Даосисты говорят о недеянии великого пути и в то же время говорят, что нет в мире ничего, чего бы это дао не делало[14]. Сущность этого учения осуществить легко, но понять их изречения трудно. В основе их учения о пути лежат пустота [сердца] и отсутствие [желаний], их метод — следование [естеству]. Когда отсутствует законченность положения, когда нет постоянства формы, это дает возможность познать природу всего сущего. [Они учат тому, что] нельзя ставить себя впереди вещей и явлений, нельзя ставить себя и позади вещей и явлений, лишь тогда можно стать властителем всего сущего. Есть способ или нет способа [совершить что-либо], они действуют всегда сообразно времени; есть мера или нет ее, они действуют в согласии с природой вещи, поэтому и говорят, что «учение мудрецов бессмертно потому, что оно меняется в соответствии со временем и только этим сохраняется».

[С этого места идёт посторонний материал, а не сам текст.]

(** ** Centring *)

(** C2: for a symmetric N x N array with N >= 3, unbiased [center_gram]
    answers the array obtained by these steps: zero the diagonal, take
    [means[j] = sum_i G[i,j] / (N-2)], subtract [sum(means) / (2(N-1))] from
    every entry of [means], subtract [means] from every row and every column,
    zero the diagonal again. *)
Theorem center_gram_unbiased_steps (gram : ndarray) :
  symmetric gram -> (3 <= shape0 gram)%nat ->
  exists c, center_gram gram true = Ok c /\
    array_eq c (mk2 (shape0 gram) (shape1 gram)
                    (unbiased_spec.center (shape0 gram) (item gram))).
Proof.
  intros Hsym Hn.
  destruct (center_gram_close gram true (proj1 Hsym) (symmetric_close _ Hsym))
    as [c [Hc [H0 [H1 Hitem]]]].
  exists c. split; [exact Hc|].
  destruct Hsym as [Hsq _]. unfold square in Hsq.
  unfold array_eq. cbn [shape0 shape1 item].
  split; [exact H0|split; [lia|]].
  intros i j Hi Hj. rewrite Hitem by lia.
  unfold centered, centered_unbiased, unbiased_spec.center,
    unbiased_spec.zero_diagonal, unbiased_spec.subtract_columns,
    unbiased_spec.subtract_rows, unbiased_spec.shift, unbiased_spec.means,
    unbiased_shift, unbiased_means, zero_diag.
  destruct (i =? j)%nat; [reflexivity|]. ring.
Qed.

Lemma center_gram_unbiased_steps_witness :
  exists c, center_gram identity3 true = Ok c /\
    array_eq c (mk2 3 3 (unbiased_spec.center 3 (item identity3))).
Proof.
  apply (center_gram_unbiased_steps identity3).
  - exact symmetric_identity3.
  - cbn. lia.
Defined.

(** C9: [center_gram] answers a symmetric array on a symmetric one, in both
    modes. *)
Theorem center_gram_symmetric (gram : ndarray) (unbiased : bool) :
  symmetric gram -> (unbiased = true -> (3 <= shape0 gram)%nat) ->
  exists c, center_gram gram unbiased = Ok c /\ symmetric c.
Proof.
  intros Hsym _.
  destruct (center_gram_close gram unbiased (proj1 Hsym) (symmetric_close _ Hsym))
    as [c [Hc [H0 [H1 Hitem]]]].
  exists c. split; [exact Hc|].
  destruct Hsym as [Hsq Hij].
  split; [unfold square; lia|].
  intros i j Hi Hj. rewrite H0 in Hi, Hj.
  rewrite !Hitem by assumption.
  destruct unbiased; unfold centered, centered_unbiased, centered_biased, zero_diag;
    rewrite (Hij i j Hi Hj).
  - rewrite (Nat.eqb_sym j i). destruct (i =? j)%nat; [reflexivity|ring].
  - ring.
Qed.

Lemma center_gram_symmetric_witness :
  exists c, center_gram identity3 true = Ok c /\ symmetric c.
Proof.
  apply (center_gram_symmetric identity3 true).
  - exact symmetric_identity3.
  - intros _. cbn. lia.
Defined.

(** C3, as stated, fails: the exception of the code is a [ValueError]. *)
Lemma center_gram_error_name_counterexample :
  center_gram lopsided2 false = Raise (ValueError "Input must be a symmetric matrix.")
  /\ ~ raises_NotSymmetricError_iff lopsided2 false.
Proof.
  split.
  - apply center_gram_not_close; [reflexivity|exact lopsided2_not_close].
  - intros [_ H]. destruct (H lopsided2_not_close) as [e [_ He]].
    destruct e; discriminate He.
Qed.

«Неосязаемость или пустота — вот постоянное свойство дао, следование [естеству] — вот путеводная нить для правителя»[15]. Когда все подданные в равной степени достигнут понимания дао, тогда каждый ясно будет знать [свои обязанности]. Когда содержание [речей] соответствует их звучанию, их называют правильными; когда же содержание [речей] не соответствует их звучанию, их называют пустыми. Если пустые речи не будут слушать, то не возникнет и безнравственности, и тогда добродетельные и порочные разделятся сами собой, а белое и черное ясно оформятся. Разве при таком положении может быть не завершено любое действие, которое желательно осуществить? В этом случае происходит соединение с великим путем и проявляется жизненное нераздельное начало мира. Путь дао освещает своим светом всю Поднебесную, снова и снова возвращаясь в мир, не имея названия.
Вообще же то, благодаря чему человек живет, — это дух, а то, на что он опирается, — это тело. Когда дух человека чрезмерно напрягается, он истощается; когда тело чрезмерно трудится, оно дряхлеет. А когда дух отделяется от тела, наступает смерть. Мертвые не могут вновь вернуться к жизни, разлучившиеся не в состоянии вновь вернуться друг к другу, поэтому-то мудрецы и ценят так их — дух и тело.
С такой точки зрения, дух — основа жизни, а тело — вместилище жизни. Не укрепив прежде всего свой дух и тело, какие же основания заявлять: «Я обладаю всем, с помощью чего управляют Поднебесной»?